Contrary to Democratic Party mythology about FDR’s “New Deal” and LBJ’s “Great Society,” social programs like Social Security, Medicare and Medicaid were only conceded by the capitalists after mass social struggle. Social Security came out of the class battles of the 1930s that forged the industrial trade unions. Union health care plans were wrested from the employers through militant strikes after World War II, like the cradle-to-grave, union-run system won by the United Mine Workers in 1950. Medicare and Medicaid were launched amid the ferment of the civil rights and anti-Vietnam War movements.
The labor tops’ prostration in the face of the bosses’ decades-long war on the working class is an expression of the union bureaucracy’s support to the capitalist system. These capitulations have resulted in a shredding of hard-won gains: health coverage, wages and pensions have been slashed. Instead of class struggle to defend pay and benefits, the union tops call on workers to vote Democrat. We fight to break the proletariat from the Democrats, Republicans and the rest of the capitalist rats who uphold the system of exploitation for profit. The labor sellouts at the top of the unions push the lie that workers and bosses have common interests. The unions need a class-struggle leadership committed to mobilizing workers power against the class enemy.

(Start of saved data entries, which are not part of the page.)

(* ===== verification/PoolList.v ===== *)
(** The transaction [list] of an account in the pool
    ([mempool/txpool/legacypool/list.go]): a [SortedMap] with the replacement
    rule, the caps on cost and gas, and the total cost of the transactions. *)
From S2P Require Import Prelude GoStd AccessList Sdk Heap TxList.

Module TL.
Import SM.

(** [list]; [l_costcap] and [l_totalcost] are 256-bit words. *)
Record txlist := mkList {
  l_strict : bool;
  l_txs : SortedMap;
  l_costcap : Z;
  l_gascap : Z;
  l_totalcost : Z;
}.
Definition set_txs (m : SortedMap) (l : txlist) : txlist :=
  mkList (l_strict l) m (l_costcap l) (l_gascap l) (l_totalcost l).
Definition set_caps (costcap gascap : Z) (l : txlist) : txlist :=
  mkList (l_strict l) (l_txs l) costcap gascap (l_totalcost l).
Definition set_total (total : Z) (l : txlist) : txlist :=
  mkList (l_strict l) (l_txs l) (l_costcap l) (l_gascap l) total.

(** The methods return no errors; [subTotalCost] panics. *)
Abbreviation L := (M txlist Empty_set).

(** [uint256.FromBig]: the low 256 bits in two's complement, and whether the
    magnitude did not fit. *)
Definition FromBig (b : Z) : Z * bool := (wrap 256 b, 2 ^ 256 <=? Z.abs b).

(** Run an operation of the sorted map. *)
Definition on_txs {A} (f : SortedMap → SortedMap * A) : L A := λ l,
  let '(m, a) := f (l_txs l) in (set_txs m l, Ok a).

Section List_.
Context `{HR : MapRange}.
Implicit Types l : txlist.

Definition newList (strict : bool) : txlist := mkList strict NewSortedMap 0 0 0.
Definition Contains (nonce : Z) l : bool := bool_decide (is_Some (Get (l_txs l) nonce)).

(** The body of the loop of [subTotalCost]. *)
Definition sub_cost (tx : Transaction) : L unit :=
  let '(cost, overflow) := FromBig (tx_Cost tx) in
  if overflow then panic "uint256: overflow" else
  total ← gets l_totalcost;
  modify (set_total (u256_sub total cost));;
  if total <? cost then panic "totalcost underflow" else mret tt.
Definition subTotalCost (txs : Transactions) : L unit := for_each txs sub_cost.

(** [100 + int64(priceBump)], at the width of [int64]. *)
Definition bump (priceBump : Z) : Z := (100 + priceBump + 2 ^ 63) mod 2 ^ 64 - 2 ^ 63.

(** The end of [Add], once an old transaction has been taken off the total. *)
Definition add_new (tx : Transaction) (old : option Transaction) : L (bool * option Transaction) :=
  let '(cost, overflow) := FromBig (tx_Cost tx) in
  if overflow then mret (false, None) else
  modify (λ l, set_total (u256_add (l_totalcost l) cost) l);;
  on_txs (λ m, (Put tx m, tt));;
  modify (λ l, set_caps (if l_costcap l <? cost then cost else l_costcap l)
                        (if l_gascap l <? tx_Gas tx then tx_Gas tx else l_gascap l) l);;
  mret (true, old).
Definition Add (tx : Transaction) (priceBump : Z) : L (bool * option Transaction) :=
  m ← gets l_txs;
  let old := Get m (tx_Nonce tx) in
  match old with
  | Some old_tx =>
      if (tx_GasFeeCap tx <=? tx_GasFeeCap old_tx) || (tx_GasTipCap tx <=? tx_GasTipCap old_tx)
      then mret (false, None)
      else
        let thresholdFeeCap := bump priceBump * tx_GasFeeCap old_tx / 100 in
        let thresholdTip := bump priceBump * tx_GasTipCap old_tx / 100 in
        if (tx_GasFeeCap tx <? thresholdFeeCap) || (tx_GasTipCap tx <? thresholdTip)
        then mret (false, None)
        else subTotalCost [old_tx];; add_new tx old
  | None => add_new tx old
  end.

Definition Forward (threshold : Z) : L Transactions :=
  txs ← on_txs (SM.Forward threshold);
  subTotalCost txs;;
  mret txs.

Definition filterInvalids (removed : Transactions) : L Transactions :=
  let lowest := foldl (λ lowest tx, if tx_Nonce tx <? lowest then tx_Nonce tx else lowest) (2 ^ 64 - 1) removed in
  on_txs (filter_ (λ tx, lowest <? tx_Nonce tx)).

(** The common end of the two filters. *)
Definition after_filter (removed : Transactions) : L (Transactions * Transactions) :=
  if (length removed =? 0)%nat then mret ([], [])
  else
    strict ← gets l_strict;
    invalids ← (if strict : bool then filterInvalids removed else mret []);
    subTotalCost removed;;
    subTotalCost invalids;;
    on_txs (λ m, (reheap m, tt));;
    mret (removed, invalids).
Definition FilterSorted (f : Transaction → bool) : L (Transactions * Transactions) :=
  removed ← on_txs (filterSorted f); after_filter removed.
Definition Filter (f : Transaction → bool) : L (Transactions * Transactions) :=
  removed ← on_txs (SM.Filter f); after_filter removed.

Definition over (costLimit gasLimit : Z) (tx : Transaction) : bool :=
  (gasLimit <? tx_Gas tx) || (costLimit <? tx_Cost tx).
Definition CostFilter (costLimit gasLimit : Z) : L (Transactions * Transactions) :=
  costcap ← gets l_costcap;
  gascap ← gets l_gascap;
  if (costcap <=? costLimit) && (gascap <=? gasLimit) then mret ([], [])
  else modify (set_caps costLimit gasLimit);; Filter (over costLimit gasLimit).

Definition Cap (threshold : nat) : L Transactions :=
  txs ← on_txs (SM.Cap threshold);
  subTotalCost txs;;
  mret txs.

Definition Remove (tx : Transaction) : L (bool * Transactions) :=
  removed ← on_txs (SM.Remove (tx_Nonce tx));
  if negb removed then mret (false, []) else
  subTotalCost [tx];;
  strict ← gets l_strict;
  if strict : bool then
    txs ← on_txs (SM.Filter (λ tx', tx_Nonce tx <? tx_Nonce tx'));
    subTotalCost txs;;
    mret (true, txs)
  else mret (true, []).

Definition Ready (start : Z) : L Transactions :=
  txs ← on_txs (SM.Ready start);
  subTotalCost txs;;
  mret txs.

Definition Len l : nat := SM.Len (l_txs l).
Definition Empty l : bool := (Len l =? 0)%nat.
Definition Flatten : L Transactions := on_txs SM.Flatten.
(** Indexing the last element of an empty slice panics. *)
Definition LastElement : L Transaction :=
  last ← on_txs SM.LastElement;
  match last with Some tx => mret tx | None => panic "index out of range" end.

(** ** Accounting *)

Lemma set_total_same total l : total = l_totalcost l → set_total total l = l.
Proof. intros ->. by destruct l. Qed.

Definition sum_cost (txs : Transactions) : Z := foldr (λ tx acc, tx_Cost tx + acc) 0 txs.

Lemma sum_cost_app a b : sum_cost (a ++ b) = sum_cost a + sum_cost b.
Proof. induction a as [|tx a IH]; simpl; lia. Qed.
#[global] Instance sum_cost_perm : Proper (Permutation ==> eq) sum_cost.
Proof. induction 1; simpl; lia. Qed.

(** A cost that is a 256-bit word. *)
Definition word_cost (tx : Transaction) : Prop := 0 ≤ tx_Cost tx < 2 ^ 256.

Lemma FromBig_word tx : word_cost tx → FromBig (tx_Cost tx) = (tx_Cost tx, false).
Proof.
  intros H. unfold FromBig. rewrite wrap_small by (done || lia). f_equal.
  apply Z.leb_gt. destruct H. lia.
Qed.

Lemma sum_cost_nonneg txs : Forall word_cost txs → 0 ≤ sum_cost txs.
Proof. induction 1 as [|tx txs [? ?] _ IH]; simpl; lia. Qed.

(** No underflow when the total covers the transactions. *)
Lemma sub_cost_ok tx l :
  word_cost tx → tx_Cost tx ≤ l_totalcost l < 2 ^ 256 →
  sub_cost tx l = (set_total (l_totalcost l - tx_Cost tx) l, Ok tt).
Proof.
  intros Hw Hle. unfold sub_cost. rewrite FromBig_word by done. unfold mbind, M_bind, gets, modify.
  rewrite (proj2 (Z.ltb_ge _ _)) by lia.
  by replace (u256_sub (l_totalcost l) (tx_Cost tx)) with (l_totalcost l - tx_Cost tx)
    by (unfold u256_sub; rewrite wrap_small; destruct Hw; lia).
Qed.

Lemma subTotalCost_ok txs l :
  Forall word_cost txs → sum_cost txs ≤ l_totalcost l < 2 ^ 256 →
  subTotalCost txs l = (set_total (l_totalcost l - sum_cost txs) l, Ok tt).
Proof.
  intros Hw. revert l. induction Hw as [|tx txs Htx Hw IH]; intros l Hsum; simpl in Hsum.
  { unfold subTotalCost; simpl. destruct l; cbn. by rewrite Z.sub_0_r. }
  pose proof (sum_cost_nonneg txs Hw). change (subTotalCost (tx :: txs)) with (sub_cost tx;; subTotalCost txs).
  unfold mbind, M_bind. rewrite sub_cost_ok by (done || lia). rewrite IH by (cbn; destruct Htx; lia).
  f_equal. destruct l; unfold set_total; simpl. f_equal. lia.
Qed.

Lemma subTotalCost_app a b l :
  subTotalCost (a ++ b) l = (subTotalCost a;; subTotalCost b) l.
Proof.
  revert l. induction a as [|tx a IH]; intros l; [done|].
  change (subTotalCost ((tx :: a) ++ b)) with (sub_cost tx;; subTotalCost (a ++ b)).
  change (subTotalCost (tx :: a)) with (sub_cost tx;; subTotalCost a).
  unfold mbind, M_bind in *. destruct (sub_cost tx l) as [l' [[]|[]|p]]; [|done]. apply IH.
Qed.

(** The invariant of a list: the map is well formed, the total is the sum of
    the costs, and the caps bound every transaction. *)
Record acct (l : txlist) : Prop := {
  ac_keyed : ∀ n tx, sm_items (l_txs l) !! n = Some tx → tx_Nonce tx = n;
  ac_cost : ∀ n tx, sm_items (l_txs l) !! n = Some tx → 0 ≤ tx_Cost tx ≤ l_costcap l;
  ac_gas : ∀ n tx, sm_items (l_txs l) !! n = Some tx → tx_Gas tx ≤ l_gascap l;
  ac_u64 : u64_keys (sm_items (l_txs l));
  ac_total : l_totalcost l = sum_cost (txs_of (sm_items (l_txs l)));
  ac_bound : l_totalcost l < 2 ^ 256;
  ac_capw : l_costcap l < 2 ^ 256;
}.
Definition list_ok (l : txlist) : Prop := sm_ok (l_txs l) ∧ acct l.

Lemma newList_ok strict : list_ok (newList strict).
Proof. split; [apply NewSortedMap_ok|]. split; cbn; try done. intros n [? ?]. done. Qed.

(** ** Removing transactions *)

Context `{HRL : !MapRangeLaws}.

Lemma acct_words l : acct l → Forall word_cost (txs_of (sm_items (l_txs l))).
Proof.
  intros H. apply Forall_forall. intros tx Hin%(keyed_txs _ _ (ac_keyed l H)).
  pose proof (ac_cost l H _ _ Hin). pose proof (ac_capw l H). unfold word_cost. lia.
Qed.

(** Taking transactions out of the map and their cost off the total, while the
    caps move to bounds of what is left. *)
Lemma acct_shrink l costcap gascap m removed :
  acct l → txs_of (sm_items (l_txs l)) ≡ₚ removed ++ txs_of (sm_items m) → sm_items m ⊆ sm_items (l_txs l) →
  (∀ n tx, sm_items m !! n = Some tx → tx_Cost tx ≤ costcap ∧ tx_Gas tx ≤ gascap) → costcap < 2 ^ 256 →
  let l1 := set_txs m (set_caps costcap gascap l) in
  let l' := set_total (l_totalcost l - sum_cost removed) l1 in
  subTotalCost removed l1 = (l', Ok tt) ∧ acct l'.
Proof.
  intros Ha Hp Hs Hcap Hcw l1 l'. pose proof (acct_words l Ha) as Hw. rewrite Hp in Hw.
  apply Forall_app in Hw as [Hw1 Hw2]. pose proof (sum_cost_nonneg _ Hw1). pose proof (sum_cost_nonneg _ Hw2).
  destruct Ha as [Hk Hc Hg Hu Ht Hb Hcc]. rewrite Hp, sum_cost_app in Ht. split.
  { apply subTotalCost_ok; [done|]. cbn. lia. }
  split; cbn.
  - intros n tx Hn. apply Hk. by eapply lookup_weaken.
  - intros n tx Hn. pose proof (Hc n tx (lookup_weaken _ _ _ _ Hn Hs)). pose proof (Hcap n tx Hn). lia.
  - intros n tx Hn. by apply (Hcap n tx).
  - by eapply u64_keys_sub.
  - lia.
  - lia.
  - done.
Qed.

(** The same with the caps as they are. *)
Lemma acct_remove l m removed :
  acct l → txs_of (sm_items (l_txs l)) ≡ₚ removed ++ txs_of (sm_items m) → sm_items m ⊆ sm_items (l_txs l) →
  let l' := set_total (l_totalcost l - sum_cost removed) (set_txs m l) in
  subTotalCost removed (set_txs m l) = (l', Ok tt) ∧ acct l'.
Proof.
  intros Ha Hp Hs. pose proof (acct_shrink l (l_costcap l) (l_gascap l) m removed Ha Hp Hs) as H.
  destruct l; cbn in *. apply H; [|apply Ha].
  intros n tx Hn. apply (lookup_weaken _ _ _ _ Hn) in Hs. split; [by eapply (ac_cost _ Ha)|by eapply (ac_gas _ Ha)].
Qed.

(** What an operation that only removes transactions promises: it does not
    panic, keeps the invariant, and splits the transactions. *)
Definition removes {A} (op : L A) (l : txlist) (r : A) (removed : Transactions) (l' : txlist) : Prop :=
  op l = (l', Ok r) ∧ list_ok l' ∧ l_strict l' = l_strict l ∧
  sm_items (l_txs l') ⊆ sm_items (l_txs l) ∧
  txs_of (sm_items (l_txs l)) ≡ₚ removed ++ txs_of (sm_items (l_txs l')).

(** An operation of the map that removes, followed by the accounting. *)
Lemma removes_op {A} (op : SortedMap → SortedMap * Transactions) (ret : Transactions → A) l :
  list_ok l → sm_ok (op (l_txs l)).1 → sm_items (op (l_txs l)).1 ⊆ sm_items (l_txs l) →
  txs_of (sm_items (l_txs l)) ≡ₚ (op (l_txs l)).2 ++ txs_of (sm_items (op (l_txs l)).1) →
  ∃ l', removes (txs ← on_txs op; subTotalCost txs;; mret (ret txs)) l (ret (op (l_txs l)).2) (op (l_txs l)).2 l' ∧
    l_txs l' = (op (l_txs l)).1.
Proof.
  intros [Hok Ha] Hok' Hsub Hp. destruct (acct_remove l _ _ Ha Hp Hsub) as [Hrun Ha'].
  eexists (set_total _ (set_txs (op (l_txs l)).1 l)). split; [|done]. split_and!; [|split; [|exact Ha']|..]; try done.
  unfold mbind, M_bind, on_txs. destruct (op (l_txs l)) as [m txs]. cbn [fst snd] in *. by rewrite Hrun.
Qed.

Lemma Forward_run threshold l :
  list_ok l →
  ∃ l', removes (Forward threshold) l (sorted_txs (below threshold (sm_items (l_txs l))))
          (sorted_txs (below threshold (sm_items (l_txs l)))) l' ∧
    sm_items (l_txs l') = from threshold (sm_items (l_txs l)).
Proof.
  intros Hl. destruct (Forward_spec threshold (l_txs l) (proj1 Hl)) as (H1 & H2 & H3).
  destruct (removes_op (SM.Forward threshold) id l Hl H1) as (l' & Hr & Ht).
  - rewrite H2. apply map_filter_subseteq.
  - rewrite H2, H3. apply below_from.
  - exists l'. rewrite <- H3, Ht. done.
Qed.

Lemma Cap_run threshold l :
  list_ok l →
  let sorted := sorted_txs (sm_items (l_txs l)) in
  ∃ l', removes (Cap threshold) l (reverse (drop threshold sorted)) (reverse (drop threshold sorted)) l' ∧
    sorted_txs (sm_items (l_txs l')) = take threshold sorted.
Proof.
  intros Hl sorted. destruct (Cap_spec threshold (l_txs l) (proj1 Hl)) as (H1 & H2 & H3 & H4).
  destruct (removes_op (SM.Cap threshold) id l Hl H1 H4) as (l' & Hr & Ht).
  - rewrite H2, <- (sorted_txs_perm (sm_items (SM.Cap threshold (l_txs l)).1)), H3, reverse_Permutation.
    by rewrite Permutation_app_comm, take_drop, sorted_txs_perm.
  - exists l'. unfold sorted. rewrite <- H2, Ht. done.
Qed.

“Single-Payer” Socialists: Keeping the Profit in Health Care
Many liberals and reformist leftists, echoing Democrat Bernie Sanders, are proponents of a “single-payer” health system, something akin to what exists in Canada. In such a system, the capitalist government would pay private providers for the health care costs of the population while rationing medical care. If implemented, such a reform could represent a rational advance over the current “free market” anarchy, but a single-payer system would do nothing to take the profit motive out of health care.
The reformist International Socialist Organization (ISO) explicitly accepts private medicine for profit. An April 6 article on socialistworker.org (“Putting Single-Payer Back on the Table”) says: “The left should embrace the opportunity to put forward single-payer as a real alternative.” It enthuses over a proposed single-payer scheme in California, under which it admits health care will be “carried out by various public and private providers.” The ISO tailors its demands to whatever is acceptable to the liberal wing of the bourgeois Democrats. The truth is that achieving free, quality medical care for all will require an uncompromising struggle by the multiracial working class to rip the health industry out of the hands of the profit-gorged capitalists.
It is the job of revolutionary Marxists to make the working class conscious of its power and interests in leading all the oppressed to overthrow the imperialist bourgeoisie. What is needed is a multiracial, revolutionary workers party to lead the proletariat to seize state power from the capitalists and end the system of exploitation and oppression that barters human lives for profit.